(Instructions for the task)
Every line below between the line holding "match st_Counts (ex_persistence ex) with" and the line holding "and the answer be lost. *)", inclusive, should be repeated exactly, and all other lines omitted.

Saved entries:
BEGIN

(** [None] for the submission is the zero value; the whole is [None] when the
    polls run out while it waits. *)
Fixpoint waitForSubmission (polls : list SubmitPoll) : option (option Submission * bool) :=
  match polls with
  | [] => None
  | p :: polls =>
      if sp_contextDone p then Some (None, false)
      else match sp_answer p with
           | Err _ => Some (None, false)
           | Ok found =>
               if match found with Some submission => is_settled submission | None => false end then Some (found, true)
               else match sp_wake p with
                    | WakeContext => Some (found, false)
                    | WakeDeadline (Ok (Some latest)) => Some (Some latest, false)
                    | WakeDeadline _ => Some (found, false)
                    | WakeTick => waitForSubmission polls
                    end
           end
  end.

(** The handler answers once the wait is over. *)
Definition submitHandler (ex : Exchange) (r : Request) : handler unit :=
  if negb (bool_decide (rq_Method r = MethodPost)) then method_not_allowed
  else
    decoded ← decodeAndValidateJudgeJob (ex_busySlots ex) r;
    match decoded with
    | None => mret tt
    | Some job =>
        created ← attempt (createAndQueueSubmission (ex_persistence ex) (ex_submissionNanos ex) job);
        match created with
        | Err e => writeSubmissionAdmissionError e
        | Ok submission =>
            emit (SetHeader "Location" ("/submissions/" +:+ sub_ID submission));;
            match waitForSubmission (ex_polls ex (sub_ID submission)) with
            | None => mret tt
            | Some (found, completed) =>
                let result := default submission found in
                if negb completed
                then writeJSON StatusAccepted (SubmissionAcceptedResponse (sub_ID submission) (sub_Status result))
                else writeJSON StatusOK (SubmissionResponse (sub_ID result) (sub_Status result) (sub_Result result))
            end
        end
    end.

(** ** health.go and diagnostics.go *)

Definition healthHandler : handler unit :=
  emit (SetHeader "Content-Type" "application/json");;
  emit (Encode (HealthResponse "ok")).

Definition readiness (ex : Exchange) : gmap string string * bool :=
  let ready := true in
  let checks : gmap string string := ∅ in
  let '(checks, ready) :=
    if ex_draining ex then (<["server" := "draining"]> checks, false) else (<["server" := "ready"]> checks, ready) in
  let '(checks, ready) :=
    match st_Ready (ex_persistence ex) with
    | Some (Err _) => (<["postgres" := "unavailable"]> checks, false)
    | Some (Ok _) => (<["postgres" := "ready"]> checks, ready)
    | None => (<["postgres" := "unconfigured"]> checks, false)
    end in
  if match ex_pool ex with None => true | Some pool => negb (Ready pool) end
  then (<["runtime" := "unavailable"]> checks, false)
  else (<["runtime" := "ready"]> checks, ready).

Definition readinessHandler (ex : Exchange) : handler unit :=
  let '(checks, ready) := readiness ex in
  emit (SetHeader "Content-Type" "application/json");;
  emit (WriteHeader (if ready then StatusOK else StatusServiceUnavailable));;
  emit (Encode (ReadinessResponse (if ready then "ready" else "not_ready") checks)).

Definition diagnostics_unavailable : handler unit :=
  writeAPIError StatusServiceUnavailable "diagnostics_unavailable" "submission statistics are unavailable".

Definition diagnosticsHandler (ex : Exchange) (r : Request) : handler unit :=
  if negb (bool_decide (rq_Method r = MethodGet)) then method_not_allowed
  else
    match st_Counts (ex_persistence ex) with
    | None => diagnostics_unavailable
    | Some counts =>
        answer ← (fun w => (Ok (counts (w_state w)), w)) : handler (result (Z * Z * Z));
        match answer with
        | Err _ => diagnostics_unavailable
        | Ok submissions =>
            let snapshot := metrics_Snapshot (default NewMetrics (ex_metrics ex)) in
            let poolStats := match ex_pool ex with Some pool => Stats pool | None => mkPoolStats 0 0 0 0 end in
            emit (SetHeader "Content-Type" "application/json");;
            emit (Encode (DiagnosticsResponse (mkDiagnostics (ex_now ex) submissions (ex_compileSlots ex)
              (sn_WorkerBusy snapshot) (ex_workers ex) poolStats (sn_Timings snapshot))))
        end
    end.

(** ** main: the routes

    A path without an exact route goes to the longest route ending in a slash
    that is a prefix of it; [ServeMux] redirects paths that are not clean before
    it routes them. *)
Definition notFound : handler unit :=
  emit (SetHeader "Content-Type" "text/plain; charset=utf-8");;
  emit (SetHeader "X-Content-Type-Options" "nosniff");;
  emit (WriteHeader StatusNotFound);;
  emit (Encode NotFoundText).

Definition mux (ex : Exchange) (r : Request) : handler unit :=
  let path := rq_Path r in
  if bool_decide (path = "/health") then healthHandler
  else if bool_decide (path = "/ready") then readinessHandler ex
  else if bool_decide (path = "/diagnostics") then diagnosticsHandler ex r
  else if bool_decide (path = "/judge") then createSubmissionHandler ex r
  else if bool_decide (path = "/submissions") then submissionsCollectionHandler ex r
  else if HasPrefix path "/submissions/" then submissionHandler ex r
  else if bool_decide (path = "/submit") then submitHandler ex r
  else notFound.

Definition serve (ex : Exchange) : Request -> handler unit := requestIDMiddleware (ex_requestNanos ex) (mux ex).

(** ** The Postgres store behind the handlers

    A statement may fail before anything happens, or its commit may take place
    and the answer be lost. *)
Inductive Reach := Reached | Unreachable (what : string) | AnswerLost (what : string).

Definition through (reach : Reach) (others : table -> table) (op : table -> result table) (t : table)
    : result unit * table :=
  match reach with
  | Unreachable what => (Err (LibErr what), t)
  | Reached => match op t with Ok t' => (Ok tt, t') | Err e => (Err e, others t) end
  | AnswerLost what => match op t with Ok t' => (Err (LibErr what), t') | Err e => (Err e, others t) end
  end.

END

(Exercise answer)
    match st_Counts (ex_persistence ex) with
    | None => diagnostics_unavailable
    | Some counts =>
        answer ← (fun w => (Ok (counts (w_state w)), w)) : handler (result (Z * Z * Z));
        match answer with
        | Err _ => diagnostics_unavailable
        | Ok submissions =>
            let snapshot := metrics_Snapshot (default NewMetrics (ex_metrics ex)) in
            let poolStats := match ex_pool ex with Some pool => Stats pool | None => mkPoolStats 0 0 0 0 end in
            emit (SetHeader "Content-Type" "application/json");;
            emit (Encode (DiagnosticsResponse (mkDiagnostics (ex_now ex) submissions (ex_compileSlots ex)
              (sn_WorkerBusy snapshot) (ex_workers ex) poolStats (sn_Timings snapshot))))
        end
    end.

(** ** main: the routes

    A path without an exact route goes to the longest route ending in a slash
    that is a prefix of it; [ServeMux] redirects paths that are not clean before
    it routes them. *)
Definition notFound : handler unit :=
  emit (SetHeader "Content-Type" "text/plain; charset=utf-8");;
  emit (SetHeader "X-Content-Type-Options" "nosniff");;
  emit (WriteHeader StatusNotFound);;
  emit (Encode NotFoundText).

Definition mux (ex : Exchange) (r : Request) : handler unit :=
  let path := rq_Path r in
  if bool_decide (path = "/health") then healthHandler
  else if bool_decide (path = "/ready") then readinessHandler ex
  else if bool_decide (path = "/diagnostics") then diagnosticsHandler ex r
  else if bool_decide (path = "/judge") then createSubmissionHandler ex r
  else if bool_decide (path = "/submissions") then submissionsCollectionHandler ex r
  else if HasPrefix path "/submissions/" then submissionHandler ex r
  else if bool_decide (path = "/submit") then submitHandler ex r
  else notFound.

Definition serve (ex : Exchange) : Request -> handler unit := requestIDMiddleware (ex_requestNanos ex) (mux ex).

(** ** The Postgres store behind the handlers

    A statement may fail before anything happens, or its commit may take place
    and the answer be lost. *)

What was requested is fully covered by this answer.